Mi viene da chiedere: di cosa stiamo parlando, benedetta gente?
La verità — perdonatemi la schiettezza da pensionato — è che le famiglie vogliono delegare tutto alla scuola, anche ciò che spetterebbe prima di tutto a loro.
Perché chi meglio di una madre od un padre può spiegare ad un figlio o ad una figlia i rischi del sesso irresponsabile, od il valore del rispetto reciproco?
Quale può essere l’ambiente più sereno per impartire ai giovani virgulti i rudimenti di una sana educazione al sesso, se non la famiglia?
Quale professore o professoressa può essere più incisiva e convincente di una madre nel mettere in guardia una ragazzina sui rischi del sesso non protetto?
Io dico nessuna, perché ogni madre, ed ogni padre conosce il suo ragazzo o la sua ragazza, sa come prenderlo, sa quali parole usare. E non certo termini come “farfallina” o simili sciocchezze, quando in televisione si parla a qualsiasi ora di cazzi e fighe, di mestruazioni, di candida, di pruriti intimi, di emorroidi e ragadi ecc.

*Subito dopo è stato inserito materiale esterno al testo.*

(** X13.  A successful INSERT never loses or reorders content: its result
    begins or ends with the whole input content. *)
Theorem insert_keeps_content
    (node : SyntaxNode.t) (c : string) (tree : Tree) (out : string) :
  InsertCommand.execute node c tree = Ok out ->
  exists x, out = (x ++ c)%string \/ out = (c ++ x)%string.
Proof.
  unfold InsertCommand.execute.
  destruct (SyntaxNode.child node 0) as [pn|]; [|discriminate].
  destruct (SyntaxNode.child node 1) as [cn|]; [|discriminate].
  destruct (String.eqb (SyntaxNode.text pn) "start").
  { intros [= <-]. eexists. left. reflexivity. }
  destruct (String.eqb (SyntaxNode.text pn) "end").
  { intros [= <-]. eexists. right. reflexivity. }
  destruct (String.eqb (SyntaxNode.text pn) "before"
            || String.eqb (SyntaxNode.text pn) "after"); [|discriminate].
  intros [= <-]. exists "". now left.
Qed.

(** X14.  Every node the command factory accepts is a node the parser
    lists as a command node (its type ends in [_command]), and the command
    object holds that very node. *)
Theorem factory_accepts_command_nodes (node : SyntaxNode.t) (command : Command) :
  CommandFactory.createCommand node = Ok command ->
  CEDARParser.isCommandNode node = true /\ commandNode command = node.
Proof.
  unfold CommandFactory.createCommand, CEDARParser.isCommandNode.
  repeat
    (match goal with
     | |- context [String.eqb (SyntaxNode.type node) ?name] =>
         destruct (String.eqb (SyntaxNode.type node) name) eqn:?H
     end;
     [match goal with
      | H : String.eqb _ _ = true |- _ =>
          apply String.eqb_eq in H; rewrite H; intros [= <-];
          split; reflexivity
      end|]).
  discriminate.
Qed.

(** ** The line engine, line by line *)

Section ArrayMiddle.
Context {A : Type}.

Lemma set_nth_middle (done rest : list A) (x v : A) :
  JS.set_nth (done ++ x :: rest) (List.length done) v = done ++ v :: rest.
Proof. induction done as [|d done IH]; cbn; [reflexivity | now rewrite IH]. Qed.
(** * Horoscope crawler and Kakao sender: a shallow embedding

    The development follows the two scripts of the repository:

    - [scripts/오하아사_크롤링.py]: the page-to-table extraction
      ([_text_after_label], [_count_star], [parse_zodiac]) and the browser
      session around it ([fetch_html], [get_zodiak_data]);
    - [scripts/send_horoscope_kakao.py]: the presentation helpers
      ([translate_text], [stars]), the Kakao requests
      ([refresh_access_token], [send_kakao_memo]), the message
      ([build_message_from_row]) and the run of the script ([main]).

    Python [str] values are represented by their UTF-8 encoding in Rocq's
    [string] (a sequence of bytes).  Equality, concatenation and substring
    removal on well-formed UTF-8 coincide with the same operations on code
    points; [strip] is written so that it removes exactly the encodings of
    the characters for which Python's [str.isspace] holds.

    The input of the extractor is the tree that
    [BeautifulSoup(html, "html.parser")] builds; the HTML tokenizer itself
    and the browser session are library code and stay outside the model.

    Of the limits of the interpreter, the one on the count of a string
    repetition ([sys.maxsize]) is part of the model; those that depend on
    the machine or its settings (memory, recursion depth) are not. *)

From stdpp Require Import gmap strings list sorting pretty.

Open Scope string_scope.

(** ** Python exceptions and outcomes *)

Inductive exception :=
| ValueError
| KeyError
| TypeError
| AttributeError
| OverflowError
| LibraryError (name : string).

Inductive outcome (A : Type) :=
| Returns (a : A)
| Raises (e : exception).
Arguments Returns {A} a.
Arguments Raises {A} e.

#[global] Instance outcome_ret : MRet outcome := λ A a, Returns a.
#[global] Instance outcome_bind : MBind outcome := λ A B f m,
  match m with
  | Returns a => f a
  | Raises e => Raises e
  end.

(** [try: body / except Exception: handler]. *)
Definition try_except {A} (body : outcome A) (handler : exception → outcome A)
  : outcome A :=
  match body with
  | Returns a => Returns a
  | Raises e => handler e
  end.

(** ** Python string operations *)

Module PyStr.

Definition code (c : Ascii.ascii) : N := Ascii.N_of_ascii c.

(** One-byte white space: U+0009..U+000D, U+001C..U+0020. *)
Definition space1 (c : Ascii.ascii) : bool :=
  let n := code c in
  ((9 <=? n) && (n <=? 13) || (28 <=? n) && (n <=? 32))%N.

(** Two-byte white space: U+0085 (C2 85) and U+00A0 (C2 A0). *)
Definition space2 (c1 c2 : Ascii.ascii) : bool :=
  ((code c1 =? 194) && ((code c2 =? 133) || (code c2 =? 160)))%N.

(** Three-byte white space: U+1680 (E1 9A 80), U+2000..U+200A
    (E2 80 80..8A), U+2028, U+2029, U+202F (E2 80 A8/A9/AF),
    U+205F (E2 81 9F) and U+3000 (E3 80 80). *)
Definition space3 (c1 c2 c3 : Ascii.ascii) : bool :=
  let n1 := code c1 in
  let n2 := code c2 in
  let n3 := code c3 in
  ((n1 =? 225) && (n2 =? 154) && (n3 =? 128)
   || (n1 =? 226) && (n2 =? 128)
      && ((128 <=? n3) && (n3 <=? 138)
          || (n3 =? 168) || (n3 =? 169) || (n3 =? 175))
   || (n1 =? 226) && (n2 =? 129) && (n3 =? 159)
   || (n1 =? 227) && (n2 =? 128) && (n3 =? 128))%N.

(** [s.lstrip()]. *)
Fixpoint lstrip (s : string) : string :=
  match s with
  | String c1 s1 =>
      if space1 c1 then lstrip s1 else
      match s1 with
      | String c2 s2 =>
          if space2 c1 c2 then lstrip s2 else
          match s2 with
          | String c3 s3 => if space3 c1 c2 c3 then lstrip s3 else s
          | EmptyString => s
          end
      | EmptyString => s
      end
  | EmptyString => s
  end.

(** [lstrip] on the byte-reversed string: the encodings are read
    backwards. *)
Fixpoint lstrip_rev (s : string) : string :=
  match s with
  | String c1 s1 =>
      if space1 c1 then lstrip_rev s1 else
      match s1 with
      | String c2 s2 =>
          if space2 c2 c1 then lstrip_rev s2 else
          match s2 with
          | String c3 s3 => if space3 c3 c2 c1 then lstrip_rev s3 else s
          | EmptyString => s
          end
      | EmptyString => s
      end
  | EmptyString => s
  end.
(** The most specific entry of [package_dir] for a dotted name: the
    longest leading part of the name that is a key. *)
Fixpoint most_specific (i : nat) (name_parts : list string) (package_dir : dict)
  : option (value * list string) :=
  match i with
  | O => None
  | S j =>
      match Dict.lookup (Str.join "." (firstn i name_parts)) package_dir with
      | Some parent => Some (parent, skipn i name_parts)
      | None => most_specific j name_parts package_dir
      end
  end.

(** [setuptools.discovery.find_package_path] *)
Definition find_package_path (name : string) (package_dir : value) (root : Path)
  : res string :=
  match package_dir with
  | VDict pd =>
      let name_parts := Str.split "." name in
      match most_specific (List.length name_parts) name_parts pd with
      | Some (VStr parent, rest) =>
          Ok (os_path_join (PathOps.str root) (parent :: rest))
      | Some (_, _) => Err TypeError
      | None =>
          match Dict.lookup "" pd with
          | Some (VStr parent) =>
              Ok (os_path_join (PathOps.str root) (Str.split "/" parent ++ name_parts))
          | Some v =>
              if Py.truthy v then Err (AttributeError "split")
              else Ok (os_path_join (PathOps.str root) ("" :: name_parts))
          | None => Ok (os_path_join (PathOps.str root) ("" :: name_parts))
          end
      end
  | _ => Err TypeError
  end.
(** X2.  [ensure_index_html] writes the landing page when there is none
    and leaves the files as they are when there is one; doing it twice is
    doing it once, and no other file is touched. *)
Theorem X2_landing_page_written_once (d : Disk) :
  (forall page, INDEX_FILE d = Some page -> ensure_index_html d = d)
  /\ (INDEX_FILE d = None -> INDEX_FILE (ensure_index_html d) = Some index_page)
  /\ ensure_index_html (ensure_index_html d) = ensure_index_html d
  /\ URLS_FILE (ensure_index_html d) = URLS_FILE d
  /\ STATE_FILE (ensure_index_html d) = STATE_FILE d
  /\ CHANGES_FILE (ensure_index_html d) = CHANGES_FILE d
  /\ SNAPSHOTS (ensure_index_html d) = SNAPSHOTS d
  /\ FEED_FILE (ensure_index_html d) = FEED_FILE d.
Proof.
  unfold ensure_index_html.
  destruct (INDEX_FILE d) as [page|] eqn:Hidx; cbn [INDEX_FILE];
    rewrite ?Hidx; repeat split; done.
Qed.

Lemma ensure_index_html_urls d :
  URLS_FILE (ensure_index_html d) = URLS_FILE d.
Proof. unfold ensure_index_html. by destruct (INDEX_FILE d). Qed.

Section LandingPage.
Context `{External}.

Lemma main_index env d :
  INDEX_FILE (main env d) = Some (default index_page (INDEX_FILE d))
  /\ URLS_FILE (main env d) = URLS_FILE d.
Proof.
  unfold main. destruct (something_changed (after_loop env d));
    rewrite generate_feed_writes; cbn [write_feed INDEX_FILE URLS_FILE];
    by rewrite ensure_index_html_page, ensure_index_html_urls.
Qed.

End LandingPage.

(** ** The summary of a change *)

Lemma preview_loop_lines diff :
  length (preview_loop 0 diff []) <= 22
  /\ Forall (fun line => line ∈ diff \/ line = truncation_marker)
       (preview_loop 0 diff []).
Proof.
  rewrite preview_of_diff. destruct (Nat.ltb_spec 21 (length diff)) as [Hlong|Hshort].
  - split.
    + rewrite length_app, length_take. cbn [length]. lia.
    + apply Forall_app. split; [|by repeat constructor].
      apply Forall_forall. intros line Hline. left.
      apply elem_of_take in Hline as (i & Hi & _).
      apply list_elem_of_lookup. by exists i.
  - split; [lia|]. apply Forall_forall. by left.
Qed.

Section Summary.
Context `{External}.

(** X4.  The summary of a change is never the empty text and never has
    more than 22 lines of the diff: whatever the previous text and the
    diff, [summarize] gives a text that is not empty, and the preview it
    joins holds at most 22 lines, each a line of the diff or the
    truncation marker. *)
Theorem X4_summary_never_empty (old_text : option pystr) (content : pystr)
    (diff : list pystr) :
  summarize old_text content <> []
  /\ summary_of_diff diff <> []
  /\ length (preview_loop 0 diff []) <= 22
  /\ Forall (fun line => line ∈ diff \/ line = truncation_marker)
       (preview_loop 0 diff []).
Proof.
  assert (forall d, summary_of_diff d <> []) as Hsum.
  { intros d. unfold summary_of_diff, py_or_str.
    by destruct (join [LF] (preview_loop 0 d [])). }
  split; [|split; [apply Hsum|apply preview_loop_lines]].
  unfold summarize. destruct (truthy_opt old_text); [apply Hsum|done].
Qed.
End Summary.
(** X2.  The result of the discovery has one entry for each device id, and
    the entry of an id comes from the last accepted item of the listing that
    bears it. *)
Theorem discovery_last_wins (api_key device_label : string) (e : env)
  (w : world) (before after : list json) (dev : json) (k' : dict_key)
  (found : list (dict_key * device_info)) :
  lists_devices e w (before ++ dev :: after) ->
  fst (get_devices_list api_key device_label e w) = inr found ->
  accepts device_label dev = true ->
  key_of (device_id_of dev) = Some k' ->
  (forall dev2 k2,
      In dev2 after -> accepts device_label dev2 = true ->
      key_of (device_id_of dev2) = Some k2 -> key_eqb k' k2 = false) ->
  distinct_keys found = true
  /\ exists k,
       key_eqb k k' = true
       /\ In (k, info_of dev k') found
       /\ forall info, In (k, info) found -> info = info_of dev k'.
Proof.
  intros Hlisted Hrun Haccepts Hkey Hlater.
  rewrite (get_devices_list_run _ _ _ _ _ Hlisted) in Hrun. simpl in Hrun.
  assert (Hdistinct : distinct_keys found = true).
  { apply (collect_devices_inv device_label
             (fun d => distinct_keys d = true)
             (before ++ dev :: after) [] found); [reflexivity | | exact Hrun].
    intros dev0 k0 d _ _ _. apply dict_set_distinct. }
  split; [exact Hdistinct |].
  apply collect_devices_app in Hrun as [found1 [_ Hrun]].
  rewrite collect_devices_step in Hrun.
  destruct (is_dict dev); [| discriminate].
  rewrite Haccepts, Hkey in Hrun.
  destruct (dict_set_has k' (info_of dev k') found1) as [k [Hk Hentry]].
  exists k. split; [exact Hk |].
  assert (Hfound : In (k, info_of dev k') found).
  { apply (collect_devices_entry_kept _ _ _ _ _ _ Hrun Hentry).
    intros dev2 k2 Hin2 Haccepts2 Hkey2.
    destruct (key_eqb k k2) eqn:Hk2; [| reflexivity].
    rewrite <- (Hlater dev2 k2 Hin2 Haccepts2 Hkey2).
    rewrite key_eqb_sym in Hk. symmetry.
    apply (key_eqb_trans k' k k2 Hk Hk2). }
  split; [exact Hfound |].
  intros info Hinfo. apply (distinct_keys_unique found k _ _ Hdistinct Hinfo Hfound).
Qed.

Lemma discovery_last_wins_witness :
  distinct_keys home_televisions = true
  /\ exists k,
       key_eqb k (KStr "tv1") = true
       /\ In (k, {| info_name := JStr "The Frame"; info_label := JStr "Den" |})
            home_televisions
       /\ forall info,
            In (k, info) home_televisions ->
            info = {| info_name := JStr "The Frame"; info_label := JStr "Den" |}.
Proof.
  refine (discovery_last_wins "key" "" (hub_env home_listing) (fresh tv)
            [JObj [("deviceId", JStr "tv1"); ("type", JStr "OCF");
                   ("deviceTypeName", JStr "Samsung OCF TV");
                   ("label", JStr "Living room")];
             JObj [("deviceId", JStr "fridge"); ("type", JStr "OCF");
                   ("deviceTypeName", JStr "Samsung OCF Fridge");
                   ("name", JStr "Fridge"); ("label", JStr "Kitchen")]]
            []
            (JObj [("deviceId", JStr "tv1"); ("type", JStr "OCF");
                   ("deviceTypeName", JStr "Samsung OCF TV");
                   ("name", JStr "The Frame"); ("label", JStr "Den")])
            (KStr "tv1") home_televisions
            home_lists_devices eq_refl eq_refl eq_refl _).
  intros dev2 k2 [].
Defined.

Insomma, smettiamola di dividerci fra progressisti e tradizionalisti, fra sostenitori delle teorie gender e quelli della famiglia biblica.
Forse, se qualcuno organizzasse dei corsi di educazione sessuale per genitori, faremmo tutti un passo avanti.
Perché, in fondo, il sesso — come la vita — si impara meglio se qualcuno te ne parla con affetto, sincerità ed un pizzico di buon senso.
E che ti spiega con autorevolezza e amore che le donne vanno sempre rispettate, e mai picchiate, violentate o uccise,
Alla fine tocca costatare che noi, che siamo cresciuti senza manuali, di buon senso ne abbiamo imparato parecchio.